Lecture 5

- Show how to use PPMC to evaluate absolute model fit in Bayesian psychometric models
- Show how to use LOO and WAIC for relative model fit in Bayesian psychometric models

Today’s example is from a bootstrap resample of 177 undergraduate students at a large state university in the Midwest. The survey was a measure of 10 questions about their beliefs in various conspiracy theories that were being passed around the internet in the early 2010s. Additionally, gender was included in the survey. All items responses were on a 5- point Likert scale with:

- Strongly Disagree
- Disagree
- Neither Agree or Disagree
- Agree
- Strongly Agree

Our purpose in using this instrument is to provide a context that we all may find relevant as many of these conspiracy theories are still prevalent today.

Questions:

- The U.S. invasion of Iraq was not part of a campaign to fight terrorism, but was driven by oil companies and Jews in the U.S. and Israel.
- Certain U.S. government officials planned the attacks of September 11, 2001 because they wanted the United States to go to war in the Middle East.
- President Barack Obama was not really born in the United States and does not have an authentic Hawaiian birth certificate.
- The current financial crisis was secretly orchestrated by a small group of Wall Street bankers to extend the power of the Federal Reserve and further their control of the world’s economy.
- Vapor trails left by aircraft are actually chemical agents deliberately sprayed in a clandestine program directed by government officials.

Questions:

- Billionaire George Soros is behind a hidden plot to destabilize the American government, take control of the media, and put the world under his control.
- The U.S. government is mandating the switch to compact fluorescent light bulbs because such lights make people more obedient and easier to control.
- Government officials are covertly Building a 12-lane "NAFTA superhighway" that runs from Mexico to Canada through America’s heartland.
- Government officials purposely developed and spread drugs like crack-cocaine and diseases like AIDS in order to destroy the African American community.
- God sent Hurricane Katrina to punish America for its sins.
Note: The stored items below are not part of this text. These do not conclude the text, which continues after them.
(** A slope times a distance, when the product of the fractions is at most [2 ^ B]. *)
Lemma prediction_mag dy dx d B : 0 < dx < 2 ^ 64 -> - 2 ^ 64 < dy < 2 ^ 64 -> 0 <= d < 2 ^ 64 -> 0 <= B <= 40 -> Z.abs dy * d <= dx * 2 ^ B ->
  mag (B + 4) (f80_mul (f80_div (f80_of_Z dy) (f80_of_Z dx)) (f80_of_Z d)).
Proof.
  intros Hdx Hdy Hd HB Hle. destruct dx as [|pd|pd]; [lia| |lia].
  destruct (f80_round_pos false pd) as (m2 & E2 & Hm2); [lia|]. set (L2 := Z.log2 (Zpos pd)) in *.
  assert (HL2 : 0 <= L2 < 64 /\ Zpos pd < 2 ^ (L2 + 1)).
  { pose proof (Z.log2_spec (Zpos pd) ltac:(lia)). split; [split; [apply Z.log2_nonneg|apply Z.log2_lt_pow2; lia]|unfold L2; lia]. }
  assert (Hbits2 : 2 ^ 63 <= Zpos m2).
  { rewrite Hm2. pose proof (Z.log2_spec (Zpos pd) ltac:(lia)) as [H _]. fold L2 in H. assert (0 < 2 ^ (63 - L2)) by (apply Z.pow_pos_nonneg; lia).
    replace (2 ^ 63) with (2 ^ L2 * 2 ^ (63 - L2)) by (rewrite <-Z.pow_add_r by lia; f_equal; lia). nia. }
  assert (Hgen : forall s p, Zpos p < 2 ^ 64 -> Zpos p * d <= Zpos pd * 2 ^ B -> mag (B + 4) (f80_mul (f80_div (binary_round 64 16384 s p 0) (f80_of_Z (Zpos pd))) (f80_of_Z d))).
  2: { destruct dy as [|p|p]; [|apply (Hgen false p); lia|apply (Hgen true p); lia]. change (f80_of_Z (Zpos pd)) with (binary_round 64 16384 false pd 0). rewrite E2.
    destruct d as [|q|q]; [done| |lia]. change (f80_of_Z (Zpos q)) with (binary_round 64 16384 false q 0). destruct (f80_round_pos false q) as (m3 & -> & _); [lia|done]. }
  intros s p Hp Hpd. change (f80_of_Z (Zpos pd)) with (binary_round 64 16384 false pd 0). rewrite E2.
  destruct (f80_round_pos s p Hp) as (m1 & -> & Hm1). set (L1 := Z.log2 (Zpos p)) in *.
  assert (HL1 : 0 <= L1 < 64 /\ 2 ^ L1 <= Zpos p < 2 ^ (L1 + 1)).
  { pose proof (Z.log2_spec (Zpos p) ltac:(lia)). split; [split; [apply Z.log2_nonneg|apply Z.log2_lt_pow2; lia]|unfold L1; lia]. }
  assert (Hbits1 : Zpos m1 < 2 ^ 64).
  { rewrite Hm1. assert (0 < 2 ^ (63 - L1)) by (apply Z.pow_pos_nonneg; lia). replace (2 ^ 64) with (2 ^ (L1 + 1) * 2 ^ (63 - L1)) by (rewrite <-Z.pow_add_r by lia; f_equal; lia). nia. }
  assert (Hquot : mag (L1 - L2 + 1) (f80_div (S754_finite s m1 (L1 - 63)) (S754_finite false m2 (L2 - 63)))).
  { assert (Hd1 : Zdigits2 (Zpos m1) = 64).
    { cbn [Zdigits2]. rewrite digits2_pos_log2, Hm1, Z.log2_mul_pow2 by lia. fold L1. lia. }
    assert (Hd2 : Zdigits2 (Zpos m2) = 64).
    { cbn [Zdigits2]. rewrite digits2_pos_log2, Hm2, Z.log2_mul_pow2 by lia. fold L2. lia. }
    unfold f80_div, SFdiv, SFdiv_core_binary. rewrite Hd1, Hd2.
    replace (Z.min (fexp 64 16384 _) _) with (L1 - L2 - 64) by (unfold fexp, emin; lia). replace (L1 - 63 - (L2 - 63) - (L1 - L2 - 64)) with 64 by lia.
    rewrite Z.shiftl_mul_pow2 by lia. pose proof (Z_div_mod (Zpos m1 * 2 ^ 64) (Zpos m2) ltac:(lia)) as Hdm. destruct (Z.div_eucl _ _) as [q r]. destruct Hdm as [Hq Hr].
    apply round_aux_mag; [done|done|lia|lia|lia|lia|]. replace (L1 - L2 + 1 - (L1 - L2 - 64)) with 65 by lia. nia. }
  destruct d as [|q|q]; [| |lia].
  { change (f80_of_Z 0) with (S754_zero false). destruct (f80_div _ _) as [?|?| |? ? ?]; done. }
  change (f80_of_Z (Zpos q)) with (binary_round 64 16384 false q 0). destruct (f80_round_pos false q) as (m3 & -> & Hm3); [lia|]. set (L3 := Z.log2 (Zpos q)) in *.
  assert (HL3 : 0 <= L3 < 64 /\ 2 ^ L3 <= Zpos q < 2 ^ (L3 + 1)).
  { pose proof (Z.log2_spec (Zpos q) ltac:(lia)). split; [split; [apply Z.log2_nonneg|apply Z.log2_lt_pow2; lia]|unfold L3; lia]. }
  assert (Hbits3 : Zpos m3 <= 2 ^ 64).
  { rewrite Hm3. assert (0 < 2 ^ (63 - L3)) by (apply Z.pow_pos_nonneg; lia). replace (2 ^ 64) with (2 ^ (L3 + 1) * 2 ^ (63 - L3)) by (rewrite <-Z.pow_add_r by lia; f_equal; lia). nia. }
  assert (Hsum : L1 + L3 < L2 + 1 + B).
  { apply (Z.pow_lt_mono_r_iff 2); [lia|lia|]. rewrite (Z.pow_add_r 2 L1 L3), (Z.pow_add_r 2 (L2 + 1) B) by lia. assert (0 < 2 ^ B) by (apply Z.pow_pos_nonneg; lia).
    assert (0 < 2 ^ L1) by (apply Z.pow_pos_nonneg; lia). assert (0 < 2 ^ L3) by (apply Z.pow_pos_nonneg; lia). nia. }
  assert (Hm : mag (L1 - L2 + 1 + (L3 + 1) + 1) (f80_mul (f80_div (S754_finite s m1 (L1 - 63)) (S754_finite false m2 (L2 - 63))) (S754_finite false m3 (L3 - 63)))).
  { apply mul_mag; [done|done|lia|lia|lia|exact Hquot|]. cbn [mag]. split; [lia|]. by replace (L3 + 1 - (L3 - 63)) with 64 by lia. }
  destruct (f80_mul _ _) as [?|?| |? m e]; try done. destruct Hm as [H1 H2]. cbn [mag]. split; [lia|]. etrans; [exact H2|]. apply Z.pow_le_mono_r; lia.
Qed.

(** The error is defined for a segment of at least two points of moderate rank. *)
Lemma mse_defined mm cur : points_in_hull (hull mm) = 0 -> describes (get_segment (hull mm)) cur -> length cur <> 1%nat -> points mm = cur ->
  keys_increase cur -> (forall x y, (x, y) ∈ cur -> 0 <= x < 2 ^ 64 /\ 0 <= y /\ y + epsilon <= 2 ^ 32) -> exists e, get_mse_metric mm = Some e.
Proof.
  intros H0 Hd Hlen Hpts Hinc Hr. set (m := hull mm) in *. unfold get_segment in Hd. rewrite H0 in Hd. cbn [Z.eqb] in Hd.
  destruct Hd as [(x0 & y0 & Hh & Hf) Hd]. cbn [first c1 c3] in *. case_decide; [done|]. destruct Hd as ([Hq Hfit] & Hlo & Hup). cbn [lq through] in Hq.
  assert (Hrk : ranks_ok epsilon cur) by (intros x y Hin; specialize (Hr x y Hin); lia).
  pose proof (los_small epsilon Heps cur _ Hrk Hlo) as Hs1. pose proof (ups_small epsilon Heps cur _ Hrk Hup) as Hs3.
  assert (Hin0 : (x0, y0) ∈ cur) by (destruct cur; [done|]; injection Hh as ->; constructor).
  unfold get_mse_metric. fold m. unfold get_floating_point_segment. replace (one_point _ _ _ _) with false; cycle 1.
  { symmetry. apply not_true_is_false. intros Eo. unfold one_point in Eo. btest. clear Hfit. nia. }
  destruct (intercept_at_defined (r1 m) (r3 m) (first_x m) Hs1 Hs3 ltac:(lia)) as (i & ->); [rewrite Hf; apply (Hr x0 y0 Hin0)|]. cbn [mbind option_bind].
  assert (Hall : is_Some (mapM (squared_error (slope_value (point_minus (r3 m) (r1 m))) (wrap64 i) (first_x m)) (points mm))); [|destruct Hall as [errors ->]; cbn [mbind option_bind]; by eexists].
  apply mapM_is_Some. rewrite Hpts. apply List.Forall_forall. intros [x y] Hin%list_elem_of_In. unfold squared_error, compose. cbn beta. cbn [fst snd].
  assert (Hx : x0 <= x).
  { destruct cur as [|[x1 y1] cur]; [done|]. injection Hh as -> ->. apply elem_of_cons in Hin as [[= -> ->]|Hin]; [done|]. apply StronglySorted_inv in Hinc as [_ Hall].
    rewrite List.Forall_forall in Hall. apply list_elem_of_In, Hall in Hin. simpl in Hin. lia. }
  destruct (Hr x y Hin) as (Hx64 & Hy0 & Hy). destruct (Hr x0 y0 Hin0) as (Hx064 & Hy00 & Hy0').
  assert (Hbar : forall x y, (x, y) ∈ cur -> 0 <= lp (through (r1 m) (r3 m)) * x + lr (through (r1 m) (r3 m)) <= lq (through (r1 m) (r3 m)) * 2 ^ 32).
  { intros x' y' Hin'. destruct (Hfit x' y' Hin') as [F1 F2]. destruct (Hr x' y' Hin') as (_ & Hy1 & Hy2). unfold ev in F1, F2. cbn [px py lower_point upper_point] in F1, F2.
    set (up := if _ <=? y' then _ else _) in F1. set (low := if y' <=? _ then _ else _) in F2.
    assert (up <= 2 ^ 32) by (unfold up, max_y, u64_max; btest_case; lia). assert (0 <= low) by (unfold low, min_y; btest_case; lia). cbn [lq through] in *. nia. }
  pose proof (Hbar x y Hin) as B1. pose proof (Hbar x0 y0 Hin0) as B2. cbn [lp lq lr through] in B1, B2. rewrite Hf.
  replace (wrap64 (x - x0)) with (x - x0) by (unfold wrap64; rewrite Z.mod_small; lia). unfold slope_value. cbn [dx dy point_minus].
  destruct (mag_trunc 36 (f80_mul (f80_div (f80_of_Z (py (r3 m) - py (r1 m))) (f80_of_Z (px (r3 m) - px (r1 m)))) (f80_of_Z (x - x0)))) as (z & Ez & Hz); [done| |].
  - destruct Hs1, Hs3. apply (prediction_mag _ _ _ 32); [lia|lia|lia|lia|]. rewrite <-(Z.abs_eq (x - x0)) by lia. rewrite <-Z.abs_mul. apply Z.abs_le. nia.
  - unfold f80_to_i64. rewrite Ez. cbn [mbind option_bind]. destruct (Z.leb_spec (- 2 ^ 63) z), (Z.ltb_spec z (2 ^ 63)); [|lia..]. cbn [andb mbind option_bind]. by eexists.
Qed.

Lemma metric_loop_spec mse keys : forall mm cur i metric sum, segment_ok epsilon cur (hull mm) ->
  starts_at (hull mm) cur -> cur <> [] -> points mm = cur ->
  fits_some epsilon cur -> keys_increase (cur ++ ranked i keys) ->
  (forall x y, (x, y) ∈ cur ++ ranked i keys -> 0 <= x < 2 ^ 64 /\ 0 <= y /\ y + epsilon <= 2 ^ 32) ->
  exists metric' sum' groups, metric_loop epsilon mse mm i keys metric sum = Some (metric', sum') /\
    optimal epsilon (cur ++ ranked i keys) groups /\ metric' = metric - 1 + zlen groups.
Proof.
  induction keys as [|x keys IH]; intros mm cur i metric sum Hok Hst Hne Hpts Hfit Hinc Hr; cbn [metric_loop ranked] in *.
  { exists metric, sum, [cur]. rewrite app_nil_r. split; [done|]. split; [by apply optimal_one|]. unfold zlen. simpl. lia. }
  assert (Hrk : ranks_ok epsilon (cur ++ (x, i) :: ranked (i + 1) keys)) by (intros x' y' Hin; specialize (Hr x' y' Hin); lia).
  unfold metric_add_point. destruct (greedy_round (hull mm) cur x i _ Hok Hst Hne Hinc Hrk) as (m' & [] & Eadd & Hb); rewrite Eadd;
    cbn [mbind option_bind].
  - destruct Hb as (Hok' & Hst' & Hfit'). replace (cur ++ (x, i) :: ranked (i + 1) keys) with ((cur ++ [(x, i)]) ++ ranked (i + 1) keys) in *
      by (by rewrite <-app_assoc). apply IH; try done; [by destruct cur|cbn [points]; by rewrite Hpts].
  - destruct Hb as (H0 & Hno & Hd). unfold metric_reset. cbn [hull].
    assert (Hmse : exists sum', (if mse then mse_segment ← get_mse_metric (mkMetric m' i (points mm)); Some (f64_add sum mse_segment) else Some sum) = Some sum').
    { destruct mse; [|by eexists]. destruct (mse_defined (mkMetric m' i (points mm)) cur) as [e ->]; [done|done| |done| |intros x' y' Hin; apply Hr, elem_of_app; by left|by eexists].
      - intros Hl. destruct Hok as (Hn & _). assert (Hp : points_in_hull (hull mm) = 1) by (rewrite Hn; unfold zlen; lia).
        destruct (add_point_fields (hull mm) x i m' false Eadd) as [_ Hf]; [lia|]. by destruct (Hf eq_refl).
      - by apply StronglySorted_app_1_l in Hinc. }
    destruct Hmse as [sum' ->]. cbn [mbind option_bind].
    destruct (restart_ok (reset m') x i eq_refl) as (m1 & -> & Hok1 & Hst1). cbn [mbind option_bind points app].
    match goal with |- context [metric_loop _ _ ?s _ _ _ sum'] =>
      destruct (IH s [(x, i)] (i + 1) (metric + 1) sum' Hok1 Hst1) as (metric' & sum2 & gs & E2 & Hopt & Hm) end.
    + done.
    + done.
    + eexists. apply fits_one; [done|]. apply (rank_range epsilon Heps), (Hrk x i), elem_of_app. right. constructor.
    + by eapply increase_suffix.
    + intros x' y' Hin. apply (Hr x' y'), elem_of_app. right. exact Hin.
    + exists metric', sum2, (cur :: gs). split; [done|]. split; [by apply optimal_cons|]. unfold zlen in *. simpl. lia.
Qed.
End Greedy.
Today, we will revert back to the graded response model assumptions to discuss how to estimate the latent variable standard deviation

\[P\left(Y_{ic } = c \mid \theta_p \right) = \left\{ \begin{array}{lr} 1-P\left(Y_{i1} \gt 1 \mid \theta_p \right) & \text{if } c=1 \\ P\left(Y_{i{c-1}} \gt c-1 \mid \theta_p \right) - P\left(Y_{i{c}} \gt c \mid \theta_p \right) & \text{if } 1<c<C_i \\ P\left(Y_{i{C_i -1} } \gt C_i-1 \mid \theta_p \right) & \text{if } c=C_i \\ \end{array} \right.\]

Where:

\[ P\left(Y_{i{c}} > c \mid \theta \right) = \frac{\exp(-\tau_{ic}+\lambda_i\theta_p)}{1+\exp(-\tau_{ic}+\lambda_i\theta_p)}\]

With:

- \(C_i-1\) Ordered thresholds: \(\tau_1 < \tau_2 < \ldots < \tau_{C_i-1}\)

We can convert thresholds to intercepts by multiplying by negative one: \(\mu_c = -\tau_c\)

We will fit two models to the data:

- A unidimensional model (see Lecture 4d here)
- A two-dimensionsal model (see Lecture 4e here)

We know from previous lectures that the two-dimensional model had a correlation very close to one

- Such a high correlation made it seem implausible there were two dimensions

Posterior Predictive Model Checking for Absolute Fit in Bayesian Psychometric Models

Psychometric models can use posterior predictive model checking (PPMC) to assess how well they fit the data in an absolute sense

- Each iteration of the chain, each item is simulated using model parameter values from that iteration
- Summary statistics are used to evaluate model fit
- Univariate measures (each item, separately):
- Item mean
- Item \(\chi^2\) (comparing observed data with each simulated data set)

- Not very useful unless:
- Parameters have “obscenely” informative priors
- There are cross-item constraints on some parameters (such as all loadings are equal)

- Bivariate measures (each pair of items)
- For binary data: Tetrachoric correlations
- For polytomous data: Polychoric correlations (but difficult to estimate with small samples), pearson correlations
- For other types of data: Pearson correlations

- Univariate measures (each item, separately):

Problems with PPMC include

- No uniform standard for which statistics to use
- Tetrachoric correlations? Pearson correlations?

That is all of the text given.